Alessio Sebastian Cactus

La visione dello chef

Un trofeo a forma di Cactus

C’è chi pensa che per fare alta cucina servano solo rigore, perfezione e silenzio assoluto. Ma Alessio Sebastiani la pensa diversamente. Per lui, il talento conta, certo. La tecnica è fondamentale. Ma c’è un ingrediente in più che non può mancare in nessun piatto: il gioco. Non quello superficiale, ma quello autentico, che nasce dalla curiosità, dalla voglia di sperimentare e anche dalla capacità di non prendersi mai troppo sul serio.

Alessio Sebastian Cactus

Un pomodoro come pallone, un cactus come trofeo

La cucina, da Cactus Milano, è fatta anche di piccoli gesti che fanno sorridere. Come un piatto servito con occhiali da sole per omaggiare Yamal. O come una brocca a forma di cactus che diventa trofeo simbolico di una sfida vinta, magari tra fornelli e sogni. È così che nasce un piatto inaspettato, una foto ironica, un momento che resta impresso. Perché qui si cucina sul serio, ma si vive con leggerezza. E chi entra lo sente subito.

Alessio Sebastian Cactus

L’importanza di crederci, ma anche di ridere

Dietro ogni preparazione, ogni mise en place curata nei dettagli, c’è un team che lavora con passione.

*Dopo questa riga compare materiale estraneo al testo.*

(* ===== verification/Menu.v ===== *)
(** * The console menus and the start-up sequence (c-main.c) *)

From S2P Require Import Prelude Machine Memory Vga Text Alloc Pci Keyboard Interrupt NetDriver Network NetStack.

Section Menu.
Context `{Env} `{NetDrivers} `{Linker}.

Definition spaces64 : M unit := for_range 0 64 (λ _, vga_writechar 32).

(** The entry with number [idx], when the table has one in use. *)
Definition shown_device (idx : Z) (p : pci_state) : option pci_device :=
  let d := nth (Z.to_nat idx) (pci_devices p) zero_device in
  if (MAX_PCI_DEVICE <=? idx) || (pd_device_id d =? 0) then None else Some d.

(** ** pci_bus_menu *)

Definition draw_row (select scroll y : Z) : M unit :=
  upd_vga (set_VGA_alpha_x 0) ;;
  upd_vga (set_VGA_alpha_y (y + 1)) ;;
  let idx := u32 (y + scroll) in
  (if idx =? select then vga_color 112 else vga_normal) ;;
  d ← gets (λ s, shown_device idx (m_pci s));
  match d with
  | None => spaces64
  | Some dev =>
      vga_write_hex (pd_bus dev) 1 ;; vga_writechar 58 ;;
      vga_write_hex (pd_device dev) 1 ;; vga_writechar 46 ;;
      vga_write_hex (pd_function dev) 1 ;; vga_write (cstr "  ") ;;
      vga_write_hex (pd_device_id dev) 2 ;; vga_write (cstr ",") ;;
      vga_write_hex (pd_vendor_id dev) 2 ;; vga_write (cstr ",") ;;
      vga_write_hex (u8 (Z.shiftr (pd_class_code dev) 16)) 1 ;;
      vga_write_hex (u16 (pd_class_code dev)) 2 ;; vga_write (cstr " ")
  end.

Definition show_bar (dev : pci_device) (y : Z) : M unit :=
  let bar := nth (Z.to_nat y) (pd_BAR dev) zero_bar in
  when (negb (bar_present bar =? 0))
   (vga_write_hex (u8 y) 1 ;;
    vga_write (cstr ": ") ;;
    (if negb (bar_io bar =? 0) then vga_write (cstr "I/O ") else vga_write (cstr "MEM ")) ;;
    vga_write_hex (u32 (Z.shiftr (bar_start bar) 32)) 4 ;;
    vga_write_hex (u32 (bar_start bar)) 4 ;;
    vga_writechar 45 ;;
    vga_write_hex (u32 (Z.shiftr (bar_end bar) 32)) 4 ;;
    vga_write_hex (u32 (bar_end bar)) 4 ;;
    vga_write (msg "")).

(** [do { c = keyb8042_read_buffer(); } while (!(c == 1 || c == 0x1C));] *)
Fixpoint wait_close (fuel : nat) : M unit :=
  match fuel with
  | O => halt NoReturn
  | S f => c ← keyb8042_read_buffer; if (c =? 1) || (c =? 28) then skip else wait_close f
  end.

Definition show_device (select : Z) : M unit :=
  vga_clear ;;
  vga_home ;;
  vga_normal ;;
  d ← gets (λ s, shown_device select (m_pci s));
  match d with
  | None => spaces64
  | Some dev =>
      vga_write (msg "BARs") ;;
      when (negb (pd_expansion_rom dev =? 0))
       (vga_write (cstr "Expansion ROM: ") ;;
        vga_write_hex (pd_expansion_rom dev) 4 ;;
        vga_write (msg "")) ;;
      for_range 0 6 (show_bar dev)
  end ;;
  wait_close env_fuel ;;
  vga_clear.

Ma anche con sorriso. Lo chef è il primo a dare l’esempio: ci crede davvero, ma sa anche che l’ossessione non porta lontano se non è bilanciata dall’umanità. Da chi ha vissuto esperienze intense e ne è uscito cambiato, la lezione è chiara: i sogni si realizzano più facilmente se ci si gode il percorso.